Data excerpts:
--*--

(* ===== verification/Trap.v ===== *)
(** * Traps and system call dispatch: trap.c and the table of syscall.c *)

From stdpp Require Import base gmap list strings.
From Stdlib Require Import ZArith Lia.
From S2P Require Import Prelude CString Format Core Locking Kalloc Pipe Bio Log Tx Fs File Vm Proc VgaData Vga Console Machine Ide Syscall Exec Sysfile.
Import Sleeplock.

(** The device handlers that [trap] calls, and the fault address register. *)
Class Interrupts (S : Type) : Type := {
  ir_kbd : M S unit;
  ir_uart : M S unit;
  ir_ide : M S unit;
  ir_eoi : M S unit;
  ir_cr2 : M S Z
}.

(** The drivers provide them; the bounds are those of the drivers. *)
Definition driver_interrupts {S W D A B : Type} {HLw : Lens S W} {HLd : Lens W D} {HLv : Lens W Vga.vst}
  {HHw : VgaHw D} {HLc : Lens S core} {HLx : Lens S Console.cvars} {HT : Lens S slocktab}
  {HB : Lens S Bio.bcache} {HI : Lens S Ide.idevars} {HLa : Lens S A} {HAt : AtaHw A}
  {HLb : Lens S B} {HM : Machine B} {HLm : Lens S Machine.mpvars}
  (callerpcs : proc -> list Z) (chars polls : nat) (cr2 : M S Z) : Interrupts S := {|
  ir_kbd := Console.kbdintr callerpcs chars;
  ir_uart := Console.uartintr callerpcs chars;
  ir_ide := Ide.ideintr (D := A) polls;
  ir_eoi := Machine.lapiceoi (D := B);
  ir_cr2 := cr2
|}.

Module Trap.
Import Machine.

Definition T_SYSCALL : Z := 64.
Definition DPL_USER : Z := 3.

(** syscall.h *)
Definition SYS_fork : Z := 1.
Definition SYS_exit : Z := 2.
Definition SYS_wait : Z := 3.
Definition SYS_pipe : Z := 4.
Definition SYS_read : Z := 5.
Definition SYS_kill : Z := 6.
Definition SYS_exec : Z := 7.
Definition SYS_fstat : Z := 8.
Definition SYS_chdir : Z := 9.
Definition SYS_dup : Z := 10.
Definition SYS_getpid : Z := 11.
Definition SYS_sbrk : Z := 12.
Definition SYS_sleep : Z := 13.
Definition SYS_uptime : Z := 14.
Definition SYS_open : Z := 15.
Definition SYS_write : Z := 16.
Definition SYS_mknod : Z := 17.
Definition SYS_unlink : Z := 18.
Definition SYS_link : Z := 19.
Definition SYS_mkdir : Z := 20.
Definition SYS_close : Z := 21.
Definition SYS_getch : Z := 22.
Definition SYS_greeting : Z := 23.
Definition SYS_videomodevga12 : Z := 24.
Definition SYS_videomodetext : Z := 25.
Definition SYS_setspecificpixel : Z := 26.
Definition SYS_clearscreen13h : Z := 27.
Definition SYS_clearscreen12h : Z := 28.
Definition SYS_videomodevga13 : Z := 29.

Definition from_user (t : trapframe) : bool := Z.land (tf_cs t) 3 =? DPL_USER.

Section Ops.
Context {S T : Type} {HLT : Lens S T} {HTx : TxLayer T} {HTb : TxBounds T} {HLc : Lens T core}
  {HLs : Lens T slocktab} {HLi : Lens S Fs.icache} {HLb : Lens S superblock} {HDv : Fs.DevSw S}
  {HP : Lens S Pipe.pipetab} {HA : PageAlloc S} {HF : Lens S File.ftable}
  {HR : Lens S ram} {HV : Lens S Vm.vmvars} {HPv : Lens S Proc.procvars} {HTk : Lens S Syscall.tickvars}
  {HDi : Display S} {HIr : Interrupts S}.
(** The bound on the wakeups of each wait; addresses of the linker; what uninitialised
    variables of [sys_setspecificpixel] hold. *)
Context (wf : nat) (kdata forkret_addr trapret_addr ux uy uc : Z).

#[local] Instance core_lens : Lens S core := lens_comp (T := T).

Definition this_proc : M S nat := Proc.this_proc (T := T).
Definition getproc (p : nat) : M S proc := Proc.getproc (T := T) p.
Definition modproc (p : nat) (f : proc -> proc) : M S unit := Proc.modproc (T := T) p f.
Definition exit : M S unit := Proc.exit (T := T) wf.

(** The table [syscalls]. *)
Definition syscalls (num : Z) : option (M S Z) :=
  if num =? SYS_fork then Some (Syscall.sys_fork (T := T) kdata forkret_addr trapret_addr)
  else if num =? SYS_exit then Some (Syscall.sys_exit (T := T) wf)
  else if num =? SYS_wait then Some (Syscall.sys_wait (T := T) wf)
  else if num =? SYS_pipe then Some (Sysfile.sys_pipe (T := T) wf)
  else if num =? SYS_read then Some (Sysfile.sys_read (T := T) wf)
  else if num =? SYS_kill then Some (Syscall.sys_kill (T := T))
  else if num =? SYS_exec then Some (Sysfile.sys_exec (T := T) wf kdata)
  else if num =? SYS_fstat then Some (Sysfile.sys_fstat (T := T) wf)
  else if num =? SYS_chdir then Some (Sysfile.sys_chdir (T := T) wf)
  else if num =? SYS_dup then Some (Sysfile.sys_dup (T := T))
  else if num =? SYS_getpid then Some (Syscall.sys_getpid (T := T))
  else if num =? SYS_sbrk then Some (Syscall.sys_sbrk (T := T))
  else if num =? SYS_sleep then Some (Syscall.sys_sleep (T := T) wf)
  else if num =? SYS_uptime then Some (Syscall.sys_uptime (T := T))
  else if num =? SYS_open then Some (Sysfile.sys_open (T := T) wf)
  else if num =? SYS_write then Some (Sysfile.sys_write (T := T) wf)
  else if num =? SYS_mknod then Some (Sysfile.sys_mknod (T := T) wf)
  else if num =? SYS_unlink then Some (Sysfile.sys_unlink (T := T) wf)
  else if num =? SYS_link then Some (Sysfile.sys_link (T := T) wf)
  else if num =? SYS_mkdir then Some (Sysfile.sys_mkdir (T := T) wf)
  else if num =? SYS_close then Some (Sysfile.sys_close (T := T) wf)
  else if num =? SYS_getch then Some Syscall.sys_getch
  else if num =? SYS_greeting then Some Syscall.sys_greeting
  else if num =? SYS_videomodevga12 then Some Syscall.sys_videomodevga12
  else if num =? SYS_videomodetext then Some Syscall.sys_videomodetext
  else if num =? SYS_setspecificpixel then Some (Syscall.sys_setspecificpixel (T := T) ux uy uc)
  else if num =? SYS_clearscreen13h then Some Syscall.sys_clearscreen13h
  else if num =? SYS_clearscreen12h then Some Syscall.sys_clearscreen12h
  else if num =? SYS_videomodevga13 then Some Syscall.sys_videomodevga13
  else None.

Definition set_eax (p : nat) (v : Z) : M S unit :=
  modproc p (fun k => Proc.with_tf (Proc.with_eax (u32 v) (tf k)) k).

Definition syscall : M S unit :=
  p ← this_proc;
  q ← getproc p;
  let num := s32 (tf_eax (tf q)) in
  match syscalls num with
  | Some f => r ← f; set_eax p r
  | None =>
      dp_puts (Int.kprintint (pid q) 10 true ++ [ch_space] ++ pname q ++
        bytes_of_string ": unknown sys call " ++ Int.kprintint num 10 true ++ [ch_nl]);;
      set_eax p (-1)
  end.

(** ** trap.c *)

(** [if (myproc()->killed) exit()] *)
Definition exit_if_killed : M S unit :=
  p ← this_proc;
  q ← getproc p;
  if killed q then exit else mret tt.

Definition timer_tick : M S unit :=
  c ← Proc.cpuid (T := T);
  (if decide (c = O) then
     acquire L_tick;;
     lmod (T := Syscall.tickvars) (fun v => {| Syscall.ticks := u32 (Syscall.ticks v + 1) |});;
     wakeup ch_ticks;;
     release L_tick
   else mret tt);;
  ir_eoi.

Definition hex (n : Z) : list Z := Int.kprintint (s32 n) 16 false.
Definition dec (n : Z) : list Z := Int.kprintint (s32 n) 10 true.

(** The default case: a fault of the kernel, or of a user program. *)
Definition fault (t : trapframe) : M S unit :=
  p ← myproc;
  c ← Proc.cpuid (T := T);
  a ← ir_cr2;
  match p with
  | Some p =>
      if Z.land (tf_cs t) 3 =? 0 then
        dp_puts (bytes_of_string "unexpected trap " ++ dec (tf_trapno t) ++ bytes_of_string " from cpu " ++ dec (Z.of_nat c)
          ++ bytes_of_string " eip " ++ hex (tf_eip t) ++ bytes_of_string " (cr2=0x" ++ hex a ++ bytes_of_string ")" ++ [ch_nl]);;
        panic "trap"
      else
        q ← getproc p;
        dp_puts (bytes_of_string "pid " ++ dec (pid q) ++ [ch_space] ++ pname q ++ bytes_of_string ": trap " ++ dec (tf_trapno t)
          ++ bytes_of_string " err " ++ dec (tf_err t) ++ bytes_of_string " on cpu " ++ dec (Z.of_nat c) ++ bytes_of_string " eip 0x"
          ++ hex (tf_eip t) ++ bytes_of_string " addr 0x" ++ hex a ++ bytes_of_string "--kill proc" ++ [ch_nl]);;
        modproc p (with_killed true)
  | None =>
      dp_puts (bytes_of_string "unexpected trap " ++ dec (tf_trapno t) ++ bytes_of_string " from cpu " ++ dec (Z.of_nat c)
        ++ bytes_of_string " eip " ++ hex (tf_eip t) ++ bytes_of_string " (cr2=0x" ++ hex a ++ bytes_of_string ")" ++ [ch_nl]);;
      panic "trap"
  end.

(** [if (myproc() && myproc()->killed && (tf->cs & 3) == DPL_USER) exit()] *)
Definition exit_user (t : trapframe) : M S unit :=
  p ← myproc;
  match p with
  | Some p => q ← getproc p; if killed q && from_user t then exit else mret tt
  | None => mret tt
  end.

Definition yield_on_tick (t : trapframe) : M S unit :=
  p ← myproc;
  match p with
  | Some p =>
      q ← getproc p;
      if bool_decide (pstate q = RUNNING) && (tf_trapno t =? T_IRQ0 + IRQ_TIMER) then Proc.yield (T := T) else mret tt
  | None => mret tt
  end.

Definition trap (t : trapframe) : M S unit :=
  let n := tf_trapno t in
  if n =? T_SYSCALL then
    exit_if_killed;;
    p ← this_proc;
    modproc p (Proc.with_tf t);;
    syscall;;
    exit_if_killed
  else
    (if n =? T_IRQ0 + IRQ_TIMER then timer_tick
     else if n =? T_IRQ0 + IRQ_IDE then ir_ide;; ir_eoi
     else if n =? T_IRQ0 + IRQ_IDE + 1 then mret tt
     else if n =? T_IRQ0 + IRQ_KBD then ir_kbd;; ir_eoi
     else if n =? T_IRQ0 + IRQ_COM1 then ir_uart;; ir_eoi
     else if (n =? T_IRQ0 + 7) || (n =? T_IRQ0 + IRQ_SPURIOUS) then
       c ← Proc.cpuid (T := T);
       dp_puts (bytes_of_string "cpu" ++ dec (Z.of_nat c) ++ bytes_of_string ": spurious interrupt at "
         ++ hex (tf_cs t) ++ bytes_of_string ":" ++ hex (tf_eip t) ++ [ch_nl]);;
       ir_eoi
     else fault t);;
    exit_user t;;
    yield_on_tick t;;
    exit_user t.

End Ops.
End Trap.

--*--

> **Description of the task**: All lines above from the one with "Context (wf : nat)" to the one with "Definition syscalls (num", inclusive, should be copied exactly, and no other lines.

> **Response**:
Context (wf : nat) (kdata forkret_addr trapret_addr ux uy uc : Z).

#[local] Instance core_lens : Lens S core := lens_comp (T := T).

Definition this_proc : M S nat := Proc.this_proc (T := T).
Definition getproc (p : nat) : M S proc := Proc.getproc (T := T) p.
Definition modproc (p : nat) (f : proc -> proc) : M S unit := Proc.modproc (T := T) p f.
Definition exit : M S unit := Proc.exit (T := T) wf.

(** The table [syscalls]. *)
Definition syscalls (num : Z) : option (M S Z) :=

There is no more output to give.